Source records:
(* ===== verification/Libc.v ===== *)
(** * The C library of user programs: memory and system calls (src/ports/libc/libc.c)

    The state of the library over any [Process], accesses to the program's memory
    (an access to a page that is not there is undefined: the program is stopped), and
    the functions that wrap one system call each: a negative result becomes errno
    and -1. *)

From S2P Require Import Prelude Pmm Mem Strings Vmm UserSpace Syscall SyscallMem Process.

(** The static variables of the library. *)
Record proc (S : Type) := Proc { p_os : S; errno : Z; free_list_head : Z; timerfds : Z -> Z; signalfds : Z -> Z }.
Arguments Proc {S} _ _ _ _ _.
Arguments p_os {S} _.
Arguments errno {S} _.
Arguments free_list_head {S} _.
Arguments timerfds {S} _ _.
Arguments signalfds {S} _ _.

Section libc.
Context {S : Type} `{Process S}.

#[export] Instance proc_os_lens : Lens (proc S) S :=
  {| view := p_os; over o s := Proc o (errno s) (free_list_head s) (timerfds s) (signalfds s) |}.
#[export] Instance proc_os_laws : LensLaws (proc S) S.
Proof. split; [done|by intros []|done]. Qed.

Definition set_errno (e : Z) (s : proc S) : proc S := Proc (p_os s) e (free_list_head s) (timerfds s) (signalfds s).
Definition set_head (p : Z) (s : proc S) : proc S := Proc (p_os s) (errno s) p (timerfds s) (signalfds s).
Definition set_timerfds (f : Z -> Z) (s : proc S) : proc S := Proc (p_os s) (errno s) (free_list_head s) f (signalfds s).
Definition set_signalfds (f : Z -> Z) (s : proc S) : proc S := Proc (p_os s) (errno s) (free_list_head s) (timerfds s) f.

(** ** Memory of the program *)

Definition umem (s : proc S) : mem := fun v => default 0 (byte_at (p_os s) v).
Definition accessible (s : proc S) (p : Z) (n : nat) : bool :=
  forallb (fun v => match byte_at (p_os s) v with Some _ => true | None => false end) (seqZ p (Z.of_nat n)).
Definition uload (n : nat) (p : Z) : M (proc S) Z :=
  s ← get; if accessible s p n then mret (load_le n (umem s) p) else ub.
Definition ustore_bytes (p : Z) (bs : list Z) : M (proc S) unit :=
  s ← get; if accessible s p (length bs) then modify (over (store_at p bs (p_os s))) else ub.
Definition ustore (n : nat) (p v : Z) : M (proc S) unit := ustore_bytes p (le_bytes n v).
Definition uload_bytes (p : Z) (n : nat) : M (proc S) (list Z) :=
  s ← get; if accessible s p n then mret (load_bytes (umem s) p n) else ub.
(** A routine that only writes the [n] bytes from [d] on. *)
Definition on_range (d : Z) (n : nat) (f : mem -> mem) : M (proc S) unit :=
  s ← get; ustore_bytes d (load_bytes (f (umem s)) d n).

(** ** System calls *)

Definition syscall_raw (num a1 a2 a3 a4 a5 a6 : Z) : M (proc S) Z := zoom (syscall num a1 a2 a3 a4 a5 a6).
(** The result, or [bad] with errno set. *)
Definition checked (bad : Z) (f : Z -> Z) (m : M (proc S) Z) : M (proc S) Z :=
  r ← m; if r <? 0 then modify (set_errno (s32 (- r)));; mret bad else mret (f r).

Definition open (pathname flags : Z) : M (proc S) Z := checked (-1) s32 (syscall_raw 2 pathname flags 0 0 0 0).
Definition pipe (pipefd : Z) : M (proc S) Z := checked (-1) (fun _ => 0) (syscall_raw 22 pipefd 0 0 0 0 0).
Definition read (fd buf count : Z) : M (proc S) Z := checked (-1) id (syscall_raw 0 fd buf count 0 0 0).
Definition write (fd buf count : Z) : M (proc S) Z := checked (-1) id (syscall_raw 1 fd buf count 0 0 0).
Definition lseek (fd offset whence : Z) : M (proc S) Z := checked (-1) id (syscall_raw 8 fd offset whence 0 0 0).
Definition dup (oldfd : Z) : M (proc S) Z := checked (-1) s32 (syscall_raw 32 oldfd 0 0 0 0 0).
Definition dup2 (oldfd newfd : Z) : M (proc S) Z := checked (-1) s32 (syscall_raw 33 oldfd newfd 0 0 0 0).
Definition getcwd (buf size : Z) : M (proc S) Z := checked 0 (fun _ => buf) (syscall_raw 79 buf size 0 0 0 0).
Definition unlink (pathname : Z) : M (proc S) Z := checked (-1) (fun _ => 0) (syscall_raw 87 pathname 0 0 0 0 0).
Definition mkdir (pathname mode : Z) : M (proc S) Z := checked (-1) (fun _ => 0) (syscall_raw 83 pathname mode 0 0 0 0).
Definition readlink (pathname buf bufsiz : Z) : M (proc S) Z := checked (-1) id (syscall_raw 89 pathname buf bufsiz 0 0 0).
Definition getpid : M (proc S) Z := r ← syscall_raw 39 0 0 0 0 0 0; mret (s32 r).
Definition getuid : M (proc S) Z := r ← syscall_raw 102 0 0 0 0 0 0; mret (u32 r).
Definition geteuid : M (proc S) Z := getuid.
Definition getgid : M (proc S) Z := r ← syscall_raw 104 0 0 0 0 0 0; mret (u32 r).
Definition getegid : M (proc S) Z := r ← syscall_raw 108 0 0 0 0 0 0; mret (u32 r).
(** The call does not return. *)
Definition exit (status : Z) : M (proc S) unit := syscall_raw 231 status 0 0 0 0 0;; ub.
Definition abort : M (proc S) unit := syscall_raw 231 127 0 0 0 0 0;; ub.

Definition translate_stat (m : M (proc S) Z) : M (proc S) Z := checked (-1) (fun _ => 0) m.
Definition stat (pathname statbuf : Z) : M (proc S) Z := translate_stat (syscall_raw 4 pathname statbuf 0 0 0 0).
Definition fstat (fd statbuf : Z) : M (proc S) Z := translate_stat (syscall_raw 5 fd statbuf 0 0 0 0).
Definition lstat (pathname statbuf : Z) : M (proc S) Z := translate_stat (syscall_raw 6 pathname statbuf 0 0 0 0).

Definition MAP_FAILED : Z := 2^64 - 1.
Definition mmap (addr length prot flags fd offset : Z) : M (proc S) Z :=
  checked MAP_FAILED id (syscall_raw 9 addr length prot flags fd offset).
Definition munmap (addr length : Z) : M (proc S) Z := checked (-1) (fun _ => 0) (syscall_raw 11 addr length 0 0 0 0).
Definition mprotect (addr len prot : Z) : M (proc S) Z := checked (-1) (fun _ => 0) (syscall_raw 10 addr len prot 0 0 0).
Definition ftruncate (fd length : Z) : M (proc S) Z := checked (-1) (fun _ => 0) (syscall_raw 77 fd length 0 0 0 0).

Definition socket (domain type protocol : Z) : M (proc S) Z := checked (-1) s32 (syscall_raw 41 domain type protocol 0 0 0).
Definition connect (sockfd addr addrlen : Z) : M (proc S) Z := checked (-1) (fun _ => 0) (syscall_raw 42 sockfd addr addrlen 0 0 0).
Definition accept (sockfd addr addrlen : Z) : M (proc S) Z := checked (-1) s32 (syscall_raw 43 sockfd addr addrlen 0 0 0).
Definition bind (sockfd addr addrlen : Z) : M (proc S) Z := checked (-1) (fun _ => 0) (syscall_raw 49 sockfd addr addrlen 0 0 0).
Definition listen (sockfd backlog : Z) : M (proc S) Z := checked (-1) (fun _ => 0) (syscall_raw 50 sockfd backlog 0 0 0 0).
Definition sendmsg (sockfd msg flags : Z) : M (proc S) Z := checked (-1) id (syscall_raw 46 sockfd msg flags 0 0 0).
Definition recvmsg (sockfd msg flags : Z) : M (proc S) Z := checked (-1) id (syscall_raw 47 sockfd msg flags 0 0 0).
Definition socketpair (domain type protocol sv : Z) : M (proc S) Z :=
  checked (-1) (fun _ => 0) (syscall_raw 53 domain type protocol sv 0 0).
(** The argument of ioctl() and fcntl() is the third of the call. *)
Definition ioctl (fd request arg : Z) : M (proc S) Z := checked (-1) (fun _ => 0) (syscall_raw 16 fd request arg 0 0 0).
Definition fcntl (fd cmd arg : Z) : M (proc S) Z := checked (-1) s32 (syscall_raw 72 fd cmd arg 0 0 0).
(** No descriptor is looked at. *)
Definition poll (fds nfds timeout : Z) : M (proc S) Z :=
  (if 0 <? timeout then syscall_raw 103 timeout 0 0 0 0 0;; mret tt else mret tt);; mret 0.
Definition sleep (seconds : Z) : M (proc S) Z := syscall_raw 103 (u32 (seconds * 1000)) 0 0 0 0 0;; mret 0.
Definition usleep (usec : Z) : M (proc S) Z := syscall_raw 103 (usec / 1000) 0 0 0 0 0;; mret 0.
Definition zero_time (tv : Z) : M (proc S) unit := ustore 8 tv 0;; ustore 8 (tv + 8) 0.
Definition gettimeofday (tv : Z) : M (proc S) Z := (if tv =? 0 then mret tt else zero_time tv);; mret 0.
End libc.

> THE PROBLEM: A word-for-word copy of the lines above from the one with "Definition umem (s" through the one with "(** The result, or [bad] with errno set. *)", inclusive, is the only output wanted.

> OUTPUT OF THE TASK:
Definition umem (s : proc S) : mem := fun v => default 0 (byte_at (p_os s) v).
Definition accessible (s : proc S) (p : Z) (n : nat) : bool :=
  forallb (fun v => match byte_at (p_os s) v with Some _ => true | None => false end) (seqZ p (Z.of_nat n)).
Definition uload (n : nat) (p : Z) : M (proc S) Z :=
  s ← get; if accessible s p n then mret (load_le n (umem s) p) else ub.
Definition ustore_bytes (p : Z) (bs : list Z) : M (proc S) unit :=
  s ← get; if accessible s p (length bs) then modify (over (store_at p bs (p_os s))) else ub.
Definition ustore (n : nat) (p v : Z) : M (proc S) unit := ustore_bytes p (le_bytes n v).
Definition uload_bytes (p : Z) (n : nat) : M (proc S) (list Z) :=
  s ← get; if accessible s p n then mret (load_bytes (umem s) p n) else ub.
(** A routine that only writes the [n] bytes from [d] on. *)
Definition on_range (d : Z) (n : nat) (f : mem -> mem) : M (proc S) unit :=
  s ← get; ustore_bytes d (load_bytes (f (umem s)) d n).

(** ** System calls *)

Definition syscall_raw (num a1 a2 a3 a4 a5 a6 : Z) : M (proc S) Z := zoom (syscall num a1 a2 a3 a4 a5 a6).
(** The result, or [bad] with errno set. *)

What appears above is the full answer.